He says it could mark the start of a completely new attitude to development within the national park and eventually halt the drift of young families into towns.
National Park officials have said they are prepared to take a more positive approach to self-build schemes and succession homes – to allow sons and daughters to build their own properties when they take over family farms.
And there will also be appropriate encouragement for new business start-ups.
The shift in planning policy follows a hard-hitting report into the housing problems facing young families on Exmoor where demand for second and holiday homes has pushed house prices up way beyond anything that can be afforded on local wages.
There have been criticisms that what little sustainable housing has been provided has not been suitable for agricultural workers.
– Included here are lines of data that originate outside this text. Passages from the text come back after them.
(** Extracting an archive whose header's hash is that of its entries. *)
Lemma extract_run (es : list packEntry) meta mj archive (destDir : string) (w : world) :
  json_marshal meta = Some mj ->
  tgz_write ((metaName keystore_format, mj) :: ((fun e => (rel e, pbytes e)) <$> es))
    = Some archive ->
  Hash meta = stream_hash sha256 (hash_stream sha256 es) ->
  Forall (fun e => good_name keystore_format (rel e)) es -> oracle w = [] ->
  exists w', ExtractSealedDir sha256 archive destDir w = (Ok meta, w') /\
    fs w' = foldl (install destDir) (fs w) es.
Proof.
  intros Hj Ha Hh Hes Ho.
  apply tgz_roundtrip in Ha.
  2:{ constructor; [|].
      - split_and!; [done| |done]. apply (bool_decide_eq_true_1 _). reflexivity.
      - apply Forall_fmap. eapply Forall_impl; [done|].
        intros e He. exact (good_plain keystore_format _ He). }
  rewrite fmap_cons, <-list_fmap_compose in Ha. cbn [fst snd] in Ha.
  destruct (extract_loop_run destDir es [] (Some meta) w Ho Hes) as (w' & E & Hf).
  exists w'. split; [|done]. unfold ExtractSealedDir, extract. rewrite Ha.
  unfold mbind, io_bind. cbn [extract_loop].
  replace (unsafe keystore_format (string_bytes (metaName keystore_format))) with false by reflexivity.
  rewrite String.eqb_refl, (json_roundtrip _ _ Hj). unfold compose. cbn [fst snd]. rewrite E.
  cbn [app]. by rewrite Hh, String.eqb_refl.
Qed.

(** Extracting what was packed. *)
Lemma extract_pack now label (es : list packEntry) archive meta (destDir : string) (w : world) :
  pack sha256 keystore_format now label es = Ok (archive, meta) ->
  Forall (fun e => good_name keystore_format (rel e)) es -> oracle w = [] ->
  exists w', ExtractSealedDir sha256 archive destDir w = (Ok meta, w') /\
    fs w' = foldl (install destDir) (fs w) (sortPackEntries es).
Proof.
  intros Hp Hes Ho. destruct (pack_ok _ _ _ _ _ _ Hp) as (-> & mj & Hj & Ha).
  destruct (sortPackEntries_spec es) as [Hperm _].
  eapply extract_run; [done..| |done]. by rewrite Hperm.
Qed.

(** *** What the header hash binds *)

(** For a given list of names it binds the contents. *)
Theorem same_hash_same_contents es es' :
  (forall x, length (sha256 x) = 32) -> rel <$> es = rel <$> es' ->
  stream_hash sha256 (hash_stream sha256 es) = stream_hash sha256 (hash_stream sha256 es') ->
  pbytes <$> es = pbytes <$> es' \/ exists x y, x <> y /\ sha256 x = sha256 y.
Proof.
  intros Hlen Hn Hh. unfold stream_hash in Hh. apply hex_encode_inj in Hh.
  destruct (decide (hash_stream sha256 es = hash_stream sha256 es')) as [Es|Es];
    [clear Hh|right; by eexists _, _].
  revert es' Hn Es. induction es as [|e es IH]; intros [|e' es'] Hn Es; try done; [by left|].
  cbn in Hn. injection Hn as Hr Hn. unfold hash_stream in Es. cbn in Es.
  rewrite Hr, <-!app_assoc in Es. apply app_inv_head in Es.
  apply app_inj_1 in Es as [E1 E2]; [|by rewrite !Hlen].
  destruct (decide (pbytes e = pbytes e')) as [Eb|Eb]; [|right; by eexists _, _].
  destruct (IH es' Hn E2) as [Eq|?]; [left|by right].
  by rewrite !fmap_cons, Eb, Eq.
Qed.

(** The names themselves are not bound: two files and one file with a
    contrived name are written to the hasher as the same bytes. *)
Definition merged (e1 e2 : packEntry) : packEntry :=
  mkEntry (bytes_string (string_bytes (rel e1) ++ sha256 (pbytes e1) ++ string_bytes (rel e2)))
    (pbytes e2).
(* ===== verification/Float.v ===== *)
(** Go's [float64]: IEEE 754 binary64 with round to nearest even, on the
    Standard Library's executable specification (53 bits of precision,
    exponent below 1024).

Shown: small integers are added exactly, NaN absorbs every sum and
product and is below nothing. *)

From Stdlib Require Export SpecFloat.
From S2P Require Import Prelude.
Local Open Scope Z_scope.

Abbreviation float64 := spec_float.

Declare Scope f64_scope.
Delimit Scope f64_scope with f64.

(** The float nearest to an integer, and to a decimal constant [n / d]. *)
Definition f64_of_Z (z : Z) : float64 := binary_normalize 53 1024 z 0 false.

Definition fadd (x y : float64) : float64 := SFadd 53 1024 x y.
Definition fsub (x y : float64) : float64 := SFsub 53 1024 x y.
Definition fmul (x y : float64) : float64 := SFmul 53 1024 x y.
Definition fdiv (x y : float64) : float64 := SFdiv 53 1024 x y.

Definition decimal (n d : Z) : float64 := fdiv (f64_of_Z n) (f64_of_Z d).

Infix "+" := fadd : f64_scope.
Infix "-" := fsub : f64_scope.
Infix "*" := fmul : f64_scope.
Infix "/" := fdiv : f64_scope.
Infix "<?" := SFltb : f64_scope.
Infix "<=?" := SFleb : f64_scope.
Infix "=?" := SFeqb : f64_scope.

Definition f0 : float64 := S754_zero false.
Definition f1 : float64 := f64_of_Z 1.

#[export] Instance float64_eq_dec : EqDecision float64.
Proof. solve_decision. Defined.

Example tenths : fadd (decimal 1 10) (decimal 2 10) = S754_finite false 5404319552844596 (-54).
Proof. vm_compute. reflexivity. Qed.

(** * NaN *)

Lemma fadd_nan_r x : fadd x S754_nan = S754_nan.
Proof. by destruct x. Qed.

Lemma fadd_nan_l x : fadd S754_nan x = S754_nan.
Proof. by destruct x. Qed.

Lemma fmul_nan_l x : fmul S754_nan x = S754_nan.
Proof. by destruct x. Qed.

Lemma le_nan x : SFleb x S754_nan = false.
Proof. by destruct x. Qed.

(** * Comparison *)

(** A value that was replaced by [b] when below [b] is not below it. *)
Lemma clamp_low (b x : float64) :
  SFltb b b = false -> SFltb (if SFltb x b then b else x) b = false.
Proof. intros Hb. by destruct (SFltb x b) eqn:E. Qed.

Lemma clamp_high (b x : float64) :
  SFltb b b = false -> SFltb b (if SFltb b x then b else x) = false.
Proof. intros Hb. by destruct (SFltb b x) eqn:E. Qed.

(** * Counting

[x + 1.0] is exact on the integers up to [count_limit]: every case is
evaluated. *)
Definition count_limit : Z := 50000.

Fixpoint counts_exactly (n : nat) (z : Z) : bool :=
  match n with
  | O => true
  | S n => bool_decide (fadd (f64_of_Z z) f1 = f64_of_Z (z + 1)) && counts_exactly n (z + 1)
  end.

Lemma counts_exactly_spec n z k :
  counts_exactly n z = true -> z <= k < z + Z.of_nat n ->
  fadd (f64_of_Z k) f1 = f64_of_Z (k + 1).
Proof.
  revert z. induction n as [|n IH]; intros z H Hk; [lia|].
  cbn [counts_exactly] in H. apply andb_true_iff in H as [H H'].
  apply bool_decide_eq_true in H.
  destruct (decide (k = z)) as [->|]; [done|]. apply (IH (z + 1)); [done|lia].
Qed.

Lemma f64_succ k : 0 <= k < count_limit -> fadd (f64_of_Z k) f1 = f64_of_Z (k + 1).
Proof.
  intros Hk. apply (counts_exactly_spec (Z.to_nat count_limit) 0).
  - vm_compute. reflexivity.
  - rewrite Z2Nat.id by (unfold count_limit; lia). lia.
Qed.

(** [math.Float64bits]; NaN as the one Go's arithmetic makes. *)
Definition Float64bits (x : float64) : Z :=
  let sign (s : bool) := if s then 2 ^ 63 else 0 in
  match x with
  | S754_zero s => sign s
  | S754_infinity s => sign s + Z.shiftl 2047 52
  | S754_nan => Z.shiftl 2047 52 + 2 ^ 51 + 1
  | S754_finite s m e =>
      sign s + (if Z.pos m <? 2 ^ 52 then Z.pos m else Z.shiftl (e + 1075) 52 + (Z.pos m - 2 ^ 52))
  end.

Example bits_of_five : Float64bits (f64_of_Z 5) = 4617315517961601024.
Proof. vm_compute. reflexivity. Qed.
(** With an untrained model and the default configuration, a message that
    fails SPF, DKIM and a DMARC policy of quarantine, and that nothing else
    counts against, is junk; if its HELO ends in the name of a large provider it goes
    to the inbox.  HELO is whatever the client sends. *)
Theorem forged_helo_delivers b ip helo from headers body
    (untrained : SFeqb (fadd (SpamDocs b) (HamDocs b)) f0 = true)
    (unlisted : CheckDNSBLWithResolver LookupHost ip (DNSBLLists DefaultConfig) = (f0, []))
    (resolves : CheckReverseDNSWithResolver LookupHost LookupAddr ip helo = f0)
    (headers_fine : ScoreHeaders time_Parse now headers = (f0, []))
    (links_fine : ScoreURLs url_Hostname (ExtractURLs body) ∅ = f0)
    (not_trusted : sender_domain from ∉ trustedFromDomains) :
  FolderAssignment (check (mkFilter DefaultConfig b) ip helo from headers body "fail" "fail" "quarantine") =
  if existsb (HasSuffix (ToLower helo)) trustedProviderDomains then "inbox"%string else "junk"%string.
Proof.
  assert (Hp : Predict b (ranged (ExtractFeatures body)) = decimal 1 2)
    by (unfold Predict; by rewrite untrained).
  unfold CheckMessage. cbn [isWhitelistedSender String.eqb andb].
  rewrite foldl_score, run_checks_plain by done.
  unfold scoreTrustedProvider. rewrite (bool_decide_eq_false_2 _ not_trusted).
  destruct (existsb _ _); vm_compute; reflexivity.
Qed.
End verdict.

(** The filter knows DMARC's "fail" only.  A message that is not aligned
    scores 4 when the domain asks for nothing to be done, and 0.2, as if there
    were no policy, when the domain asks for rejection or quarantine. *)
Theorem strict_dmarc_scores_as_none etld txt f spfR spfD dkimR dkimD txts policy :
  let r := CheckDMARC etld txt f spfR spfD dkimR dkimD in
  f <> [] -> txt (bs "_dmarc." ++ f) = Some txts -> dmarc_record txts <> [] ->
  parseDMARCPolicyStrict (dmarc_record txts) = Some policy -> r <> "pass"%string ->
  ScoreDMARC r =
    if bool_decide (tag_value policy "p" = bs "reject" \/ tag_value policy "p" = bs "quarantine")
    then ScoreDMARC "none" else f64_of_Z 4.
Proof.
  unfold CheckDMARC. intros Hf Ht Hr Hp. destruct f as [|c f]; [done|].
  rewrite Ht. destruct (dmarc_record txts) as [|r0 r]; [done|]. rewrite Hp.
  destruct (_ || _)%bool; [done|]. intros _.
  case_bool_decide as H1.
  { rewrite bool_decide_eq_true_2 by auto. vm_compute. reflexivity. }
  case_bool_decide as H2.
  { rewrite bool_decide_eq_true_2 by auto. vm_compute. reflexivity. }
  rewrite bool_decide_eq_false_2 by naive_solver. vm_compute. reflexivity.
Qed.

(** * Witnesses *)

#[local] Instance toy_math : MathLib := {| math_Log x := x; math_Exp x := x |}.

#[local] Definition no_host (h : bytes) : option (list bytes) := None.
#[local] Definition sender_ip : IP := v4InV6Prefix ++ [192; 0; 2; 7].
#[local] Definition own_host (h : bytes) : option (list bytes) :=
  if bool_decide (h = bs "mx.sender.example") then Some [bs "192.0.2.7"] else None.
#[local] Definition ptr (a : bytes) : option (list bytes) :=
  if bool_decide (a = bs "192.0.2.7") then Some [bs "mx.sender.example."] else None.
#[local] Definition date_zero (layout s : bytes) : option Z := Some 0.
#[local] Definition fine_headers : Header :=
  [(bs "Message-Id", [bs "<1@sender.example>"]); (bs "Date", [bs "Thu, 01 Jan 1970 00:00:00 +0000"])].

#[local] Definition poisoned : BayesClassifier :=
  Train [(bs "offer", S754_infinity false)] true NewBayesClassifier.

Lemma nan_probability_delivers_witness :
  let r := CheckMessage no_host no_host date_zero 0 Some map_to_list
    (mkFilter DefaultConfig poisoned) sender_ip (bs "x") (bs "a@b.example") []
    (bs "special offer") "fail" "fail" "fail" in
  IsSpam r = false /\ FolderAssignment r = "inbox"%string.
Proof. apply nan_probability_delivers. vm_compute. reflexivity. Defined.

Lemma forged_helo_delivers_witness :
  FolderAssignment (CheckMessage own_host ptr date_zero 0 Some map_to_list
    (mkFilter DefaultConfig NewBayesClassifier) sender_ip (bs "mail-ed1.google.com") (bs "ceo@bank.example")
    fine_headers (bs "wire the money") "fail" "fail" "quarantine") = "inbox"%string /\
  FolderAssignment (CheckMessage own_host ptr date_zero 0 Some map_to_list
    (mkFilter DefaultConfig NewBayesClassifier) sender_ip (bs "mx.sender.example") (bs "ceo@bank.example")
    fine_headers (bs "wire the money") "fail" "fail" "quarantine") = "junk"%string.
Proof.
  split; (rewrite forged_helo_delivers;
    [vm_compute; reflexivity|vm_compute; reflexivity|vm_compute; reflexivity|vm_compute; reflexivity
    |vm_compute; reflexivity|vm_compute; reflexivity|]);
  apply (bool_decide_unpack _); vm_compute; exact I.
Defined.

Lemma strict_dmarc_scores_as_none_witness :
  let txt (d : bytes) := if bool_decide (d = bs "_dmarc.bank.example")
                         then Some [bs "v=DMARC1; p=reject"] else None in
  ScoreDMARC (CheckDMARC (fun _ => None) txt (bs "bank.example") "fail" [] "none" []) = decimal 2 10.
Proof.
  cbn zeta.
  rewrite (strict_dmarc_scores_as_none _ _ _ _ _ _ _ [bs "v=DMARC1; p=reject"]
    (default ∅ (parseDMARCPolicyStrict (bs "v=DMARC1; p=reject")))).
  - vm_compute. reflexivity.
  - intros [=].
  - vm_compute. reflexivity.
  - intros [=].
  - apply (bool_decide_unpack _). vm_compute. exact I.
  - vm_compute. intros [=].
Defined.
And local families say their building proposals have often been summarily turned down by planning officials while incomers who have been able to afford costly legal advice have often managed to circumvent the objections.
Mr Liddell-Grainger said it was not surprising Exmoor’s young people felt they were getting a raw deal.
“Many of them feel an understandably deep affection for the area where they were brought up and want their own children to have the same experience,” he said.
“But - and perhaps as never before – planning policies and property prices have combined to prevented scores of young people living that dream.
“If we don’t make it possible for the next generation of farmers to step up, if we don’t allow people to build suitable affordable homes, if we don’t encourage the creation of new business opportunities the Exmoor community is simply going to disintegrate.
“Exmoor must remain – as it always has until the last two or three decades – a place for people to live and work and the responsibility rests on the shoulders of the planning department to ensure that happens.
“Otherwise Exmoor will die. It won’t just be preserved in aspic – as some people claim the current planning policies are designed to achieve. It will be dead: pickled in formaldehyde, its economy wrecked for ever.”